Publicado em 13 Jul. 2023 às 22:17, por Pedro Sesinando, em Opinião, Notícias de cinema (Temas: O Espírito da Colmeia)
A inspirada curadoria da cineasta permitiu aos espectadores em Vila do Conde a possibilidade de ver excelentes obras de Barbara Loden, Agnés Varda, ou Lizzie Borden.
A Carte Blanche atribuída a Deborah Stratman para fazer a curadoria das sessões da secção do Curtas tem-se revelado uma particular bênção num festival já de si bem programado. Para além de "Wanda", de Barbara Loden, e "Sans toi ni loi" de Agnés Varda, o bom gosto de Stratman ofereceu aos espectadores em Vila do Conde a possibilidade de ver em tela "Born in Flames", obra maior de Lizzie Borden e representativa de um cinema vanguardista e engagé da contra cultura nova iorquina.
O filme, apresentado sobre um estilo oscilante entre o documental e a ficção, sugere uma Nova Iorque distópica, que festeja o décimo aniversário de uma revolução cultural e política cuja retórica assenta na igualdade de género.
Apesar dos esforços propagandísticos do governo em funções, a discriminação racial, sexual e de género continua a manifestar-se, na prática, fazendo crescer movimentos que atacam e denunciam estas desigualdades estruturais por acção directa, ou comunicando através de rádios clandestinas.
Borden, para além do óbvio tom feminista, faz uso de uma estética assumidamente punk, direita ao assunto, sem grande complexidade narrativa ou evolução das personagens, algo essencial para reforçar as principais ideias do filme: como as manifestações discriminatórias de classe podem prevalecer e mesmo florescer no rescaldo do derrube de outros preconceitos e, acima de tudo, como transformar um descontentamento individual num movimento colectivo de relevância política, fazendo convergir uma pluralidade de vozes e experiências – ideia essa tão transparente na personagem de Zella Wylie, interpretada pela activista Florynce Kennedy, numa espécie de caricatura de si própria.

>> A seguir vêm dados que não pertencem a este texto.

(** The body of the loop of [Transform]. *)
Definition sha256_Transform1 (s chunk : list Z) : option (list Z) :=
  match s with
  | [s0; s1; s2; s3; s4; s5; s6; s7] =>
  let '(a, b, c, d, e, f, g, h) := (s0, s1, s2, s3, s4, s5, s6, s7) in
  w0 ← ReadBE32 chunk 0;
  let '(d, h) := sha256_Round a b c d e f g h (0x428a2f98 +₃₂ w0) in
  w1 ← ReadBE32 chunk 4;
  let '(c, g) := sha256_Round h a b c d e f g (0x71374491 +₃₂ w1) in
  w2 ← ReadBE32 chunk 8;
  let '(b, f) := sha256_Round g h a b c d e f (0xb5c0fbcf +₃₂ w2) in
  w3 ← ReadBE32 chunk 12;
  let '(a, e) := sha256_Round f g h a b c d e (0xe9b5dba5 +₃₂ w3) in
  w4 ← ReadBE32 chunk 16;
  let '(h, d) := sha256_Round e f g h a b c d (0x3956c25b +₃₂ w4) in
  w5 ← ReadBE32 chunk 20;
  let '(g, c) := sha256_Round d e f g h a b c (0x59f111f1 +₃₂ w5) in
  w6 ← ReadBE32 chunk 24;
  let '(f, b) := sha256_Round c d e f g h a b (0x923f82a4 +₃₂ w6) in
  w7 ← ReadBE32 chunk 28;
  let '(e, a) := sha256_Round b c d e f g h a (0xab1c5ed5 +₃₂ w7) in
  w8 ← ReadBE32 chunk 32;
  let '(d, h) := sha256_Round a b c d e f g h (0xd807aa98 +₃₂ w8) in
  w9 ← ReadBE32 chunk 36;
  let '(c, g) := sha256_Round h a b c d e f g (0x12835b01 +₃₂ w9) in
  w10 ← ReadBE32 chunk 40;
  let '(b, f) := sha256_Round g h a b c d e f (0x243185be +₃₂ w10) in
  w11 ← ReadBE32 chunk 44;
  let '(a, e) := sha256_Round f g h a b c d e (0x550c7dc3 +₃₂ w11) in
  w12 ← ReadBE32 chunk 48;
  let '(h, d) := sha256_Round e f g h a b c d (0x72be5d74 +₃₂ w12) in
  w13 ← ReadBE32 chunk 52;
  let '(g, c) := sha256_Round d e f g h a b c (0x80deb1fe +₃₂ w13) in
  w14 ← ReadBE32 chunk 56;
  let '(f, b) := sha256_Round c d e f g h a b (0x9bdc06a7 +₃₂ w14) in
  w15 ← ReadBE32 chunk 60;
  let '(e, a) := sha256_Round b c d e f g h a (0xc19bf174 +₃₂ w15) in

  w0 ← Some (w0 +₃₂ (sha256_sigma1 w14 + w9 + sha256_sigma0 w1));
  let '(d, h) := sha256_Round a b c d e f g h (0xe49b69c1 +₃₂ w0) in
  w1 ← Some (w1 +₃₂ (sha256_sigma1 w15 + w10 + sha256_sigma0 w2));
  let '(c, g) := sha256_Round h a b c d e f g (0xefbe4786 +₃₂ w1) in
  w2 ← Some (w2 +₃₂ (sha256_sigma1 w0 + w11 + sha256_sigma0 w3));
  let '(b, f) := sha256_Round g h a b c d e f (0x0fc19dc6 +₃₂ w2) in
  w3 ← Some (w3 +₃₂ (sha256_sigma1 w1 + w12 + sha256_sigma0 w4));
  let '(a, e) := sha256_Round f g h a b c d e (0x240ca1cc +₃₂ w3) in
  w4 ← Some (w4 +₃₂ (sha256_sigma1 w2 + w13 + sha256_sigma0 w5));
  let '(h, d) := sha256_Round e f g h a b c d (0x2de92c6f +₃₂ w4) in
  w5 ← Some (w5 +₃₂ (sha256_sigma1 w3 + w14 + sha256_sigma0 w6));
  let '(g, c) := sha256_Round d e f g h a b c (0x4a7484aa +₃₂ w5) in
  w6 ← Some (w6 +₃₂ (sha256_sigma1 w4 + w15 + sha256_sigma0 w7));
  let '(f, b) := sha256_Round c d e f g h a b (0x5cb0a9dc +₃₂ w6) in
  w7 ← Some (w7 +₃₂ (sha256_sigma1 w5 + w0 + sha256_sigma0 w8));
  let '(e, a) := sha256_Round b c d e f g h a (0x76f988da +₃₂ w7) in
  w8 ← Some (w8 +₃₂ (sha256_sigma1 w6 + w1 + sha256_sigma0 w9));
  let '(d, h) := sha256_Round a b c d e f g h (0x983e5152 +₃₂ w8) in
  w9 ← Some (w9 +₃₂ (sha256_sigma1 w7 + w2 + sha256_sigma0 w10));
  let '(c, g) := sha256_Round h a b c d e f g (0xa831c66d +₃₂ w9) in
  w10 ← Some (w10 +₃₂ (sha256_sigma1 w8 + w3 + sha256_sigma0 w11));
  let '(b, f) := sha256_Round g h a b c d e f (0xb00327c8 +₃₂ w10) in
  w11 ← Some (w11 +₃₂ (sha256_sigma1 w9 + w4 + sha256_sigma0 w12));
  let '(a, e) := sha256_Round f g h a b c d e (0xbf597fc7 +₃₂ w11) in
  w12 ← Some (w12 +₃₂ (sha256_sigma1 w10 + w5 + sha256_sigma0 w13));
  let '(h, d) := sha256_Round e f g h a b c d (0xc6e00bf3 +₃₂ w12) in
  w13 ← Some (w13 +₃₂ (sha256_sigma1 w11 + w6 + sha256_sigma0 w14));
  let '(g, c) := sha256_Round d e f g h a b c (0xd5a79147 +₃₂ w13) in
  w14 ← Some (w14 +₃₂ (sha256_sigma1 w12 + w7 + sha256_sigma0 w15));
  let '(f, b) := sha256_Round c d e f g h a b (0x06ca6351 +₃₂ w14) in
  w15 ← Some (w15 +₃₂ (sha256_sigma1 w13 + w8 + sha256_sigma0 w0));
  let '(e, a) := sha256_Round b c d e f g h a (0x14292967 +₃₂ w15) in

  w0 ← Some (w0 +₃₂ (sha256_sigma1 w14 + w9 + sha256_sigma0 w1));
  let '(d, h) := sha256_Round a b c d e f g h (0x27b70a85 +₃₂ w0) in
  w1 ← Some (w1 +₃₂ (sha256_sigma1 w15 + w10 + sha256_sigma0 w2));
  let '(c, g) := sha256_Round h a b c d e f g (0x2e1b2138 +₃₂ w1) in
  w2 ← Some (w2 +₃₂ (sha256_sigma1 w0 + w11 + sha256_sigma0 w3));
  let '(b, f) := sha256_Round g h a b c d e f (0x4d2c6dfc +₃₂ w2) in
  w3 ← Some (w3 +₃₂ (sha256_sigma1 w1 + w12 + sha256_sigma0 w4));
  let '(a, e) := sha256_Round f g h a b c d e (0x53380d13 +₃₂ w3) in
  w4 ← Some (w4 +₃₂ (sha256_sigma1 w2 + w13 + sha256_sigma0 w5));
  let '(h, d) := sha256_Round e f g h a b c d (0x650a7354 +₃₂ w4) in
  w5 ← Some (w5 +₃₂ (sha256_sigma1 w3 + w14 + sha256_sigma0 w6));
  let '(g, c) := sha256_Round d e f g h a b c (0x766a0abb +₃₂ w5) in
  w6 ← Some (w6 +₃₂ (sha256_sigma1 w4 + w15 + sha256_sigma0 w7));
  let '(f, b) := sha256_Round c d e f g h a b (0x81c2c92e +₃₂ w6) in
  w7 ← Some (w7 +₃₂ (sha256_sigma1 w5 + w0 + sha256_sigma0 w8));
  let '(e, a) := sha256_Round b c d e f g h a (0x92722c85 +₃₂ w7) in
  w8 ← Some (w8 +₃₂ (sha256_sigma1 w6 + w1 + sha256_sigma0 w9));
  let '(d, h) := sha256_Round a b c d e f g h (0xa2bfe8a1 +₃₂ w8) in
  w9 ← Some (w9 +₃₂ (sha256_sigma1 w7 + w2 + sha256_sigma0 w10));
  let '(c, g) := sha256_Round h a b c d e f g (0xa81a664b +₃₂ w9) in
  w10 ← Some (w10 +₃₂ (sha256_sigma1 w8 + w3 + sha256_sigma0 w11));
  let '(b, f) := sha256_Round g h a b c d e f (0xc24b8b70 +₃₂ w10) in
  w11 ← Some (w11 +₃₂ (sha256_sigma1 w9 + w4 + sha256_sigma0 w12));
  let '(a, e) := sha256_Round f g h a b c d e (0xc76c51a3 +₃₂ w11) in
  w12 ← Some (w12 +₃₂ (sha256_sigma1 w10 + w5 + sha256_sigma0 w13));
  let '(h, d) := sha256_Round e f g h a b c d (0xd192e819 +₃₂ w12) in
  w13 ← Some (w13 +₃₂ (sha256_sigma1 w11 + w6 + sha256_sigma0 w14));
  let '(g, c) := sha256_Round d e f g h a b c (0xd6990624 +₃₂ w13) in
  w14 ← Some (w14 +₃₂ (sha256_sigma1 w12 + w7 + sha256_sigma0 w15));
  let '(f, b) := sha256_Round c d e f g h a b (0xf40e3585 +₃₂ w14) in
  w15 ← Some (w15 +₃₂ (sha256_sigma1 w13 + w8 + sha256_sigma0 w0));
  let '(e, a) := sha256_Round b c d e f g h a (0x106aa070 +₃₂ w15) in

  w0 ← Some (w0 +₃₂ (sha256_sigma1 w14 + w9 + sha256_sigma0 w1));
  let '(d, h) := sha256_Round a b c d e f g h (0x19a4c116 +₃₂ w0) in
  w1 ← Some (w1 +₃₂ (sha256_sigma1 w15 + w10 + sha256_sigma0 w2));
  let '(c, g) := sha256_Round h a b c d e f g (0x1e376c08 +₃₂ w1) in
  w2 ← Some (w2 +₃₂ (sha256_sigma1 w0 + w11 + sha256_sigma0 w3));
  let '(b, f) := sha256_Round g h a b c d e f (0x2748774c +₃₂ w2) in
  w3 ← Some (w3 +₃₂ (sha256_sigma1 w1 + w12 + sha256_sigma0 w4));
  let '(a, e) := sha256_Round f g h a b c d e (0x34b0bcb5 +₃₂ w3) in
  w4 ← Some (w4 +₃₂ (sha256_sigma1 w2 + w13 + sha256_sigma0 w5));
  let '(h, d) := sha256_Round e f g h a b c d (0x391c0cb3 +₃₂ w4) in
  w5 ← Some (w5 +₃₂ (sha256_sigma1 w3 + w14 + sha256_sigma0 w6));
  let '(g, c) := sha256_Round d e f g h a b c (0x4ed8aa4a +₃₂ w5) in
  w6 ← Some (w6 +₃₂ (sha256_sigma1 w4 + w15 + sha256_sigma0 w7));
  let '(f, b) := sha256_Round c d e f g h a b (0x5b9cca4f +₃₂ w6) in
  w7 ← Some (w7 +₃₂ (sha256_sigma1 w5 + w0 + sha256_sigma0 w8));
  let '(e, a) := sha256_Round b c d e f g h a (0x682e6ff3 +₃₂ w7) in
  w8 ← Some (w8 +₃₂ (sha256_sigma1 w6 + w1 + sha256_sigma0 w9));
  let '(d, h) := sha256_Round a b c d e f g h (0x748f82ee +₃₂ w8) in
  w9 ← Some (w9 +₃₂ (sha256_sigma1 w7 + w2 + sha256_sigma0 w10));
  let '(c, g) := sha256_Round h a b c d e f g (0x78a5636f +₃₂ w9) in
  w10 ← Some (w10 +₃₂ (sha256_sigma1 w8 + w3 + sha256_sigma0 w11));
  let '(b, f) := sha256_Round g h a b c d e f (0x84c87814 +₃₂ w10) in
  w11 ← Some (w11 +₃₂ (sha256_sigma1 w9 + w4 + sha256_sigma0 w12));
  let '(a, e) := sha256_Round f g h a b c d e (0x8cc70208 +₃₂ w11) in
  w12 ← Some (w12 +₃₂ (sha256_sigma1 w10 + w5 + sha256_sigma0 w13));
  let '(h, d) := sha256_Round e f g h a b c d (0x90befffa +₃₂ w12) in
  w13 ← Some (w13 +₃₂ (sha256_sigma1 w11 + w6 + sha256_sigma0 w14));
  let '(g, c) := sha256_Round d e f g h a b c (0xa4506ceb +₃₂ w13) in
  let '(f, b) := sha256_Round c d e f g h a b (0xbef9a3f7 +₃₂ (w14 + sha256_sigma1 w12 + w7 + sha256_sigma0 w15)) in
  let '(e, a) := sha256_Round b c d e f g h a (0xc67178f2 +₃₂ (w15 + sha256_sigma1 w13 + w8 + sha256_sigma0 w0)) in

  Some [s0 +₃₂ a; s1 +₃₂ b; s2 +₃₂ c; s3 +₃₂ d; s4 +₃₂ e; s5 +₃₂ f; s6 +₃₂ g; s7 +₃₂ h]
  | _ => None
  end.

Definition sha256_Transform (s chunk : list Z) (blocks : nat) : option (list Z) :=
  for_loop blocks 0 (λ i s, sha256_Transform1 s (drop (64 * i) chunk)) s.

(** ** SHA-1 *)

(** The new values of [b] and [e]. *)
Definition sha1_Round (a b c d e f k w : Z) : Z * Z :=
  let e := e +₃₂ (Z.lor (a <<₃₂ 5) (a >> 27) + f + k + w) in
  let b := Z.lor (b <<₃₂ 30) (b >> 2) in
  (b, e).

Definition sha1_f1 (b c d : Z) : Z := d ⊻ (b & (c ⊻ d)).
Definition sha1_f2 (b c d : Z) : Z := b ⊻ c ⊻ d.
Definition sha1_f3 (b c d : Z) : Z := Z.lor (b & c) (d & (Z.lor b c)).

Definition sha1_left (x : Z) : Z := Z.lor (x <<₃₂ 1) (x >> 31).

Definition sha1_Initialize : list Z := [0x67452301; 0xEFCDAB89; 0x98BADCFE; 0x10325476; 0xC3D2E1F0].

Definition sha1_k1 : Z := 0x5A827999.
Definition sha1_k2 : Z := 0x6ED9EBA1.
Definition sha1_k3 : Z := 0x8F1BBCDC.
Definition sha1_k4 : Z := 0xCA62C1D6.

Mais além da Carte Blanche de Deborah Stratman, o Curtas prosseguiu com sessões dedicadas à Competição Internacional de Curtas, de onde destaco "The Veiled City" de Natalie Cubides-Brady, um manifesto ecológico que a realizadora idealizou a partir de imagens de arquivo relativas ao fenómeno que ficou conhecido como "The Great Smog of London", em 1952. Com uma narração contada a partir do futuro, Cubides-Brady denuncia a indolência da humanidade perante os fenómenos de poluição, como uma doença de manifestação lenta cuja cura vai sendo adiada por falta de sintomas visíveis.
Numa nota totalmente oposta está "Power Signal" de Oscar Boyson, produção que destoa da restante oferta do Curtas pela sofisticação da produção, a um nível digno de série de operador de streaming. Aparte os efeitos especiais e a já batida referência a extraterrestres que vivem clandestinos entre nós, "Power Signal" tem um interessante subtexto sobre a precariedade associada à gig economy nos grandes centros urbanos e de como a moral tem um preço, em particular quando a barriga está vazia.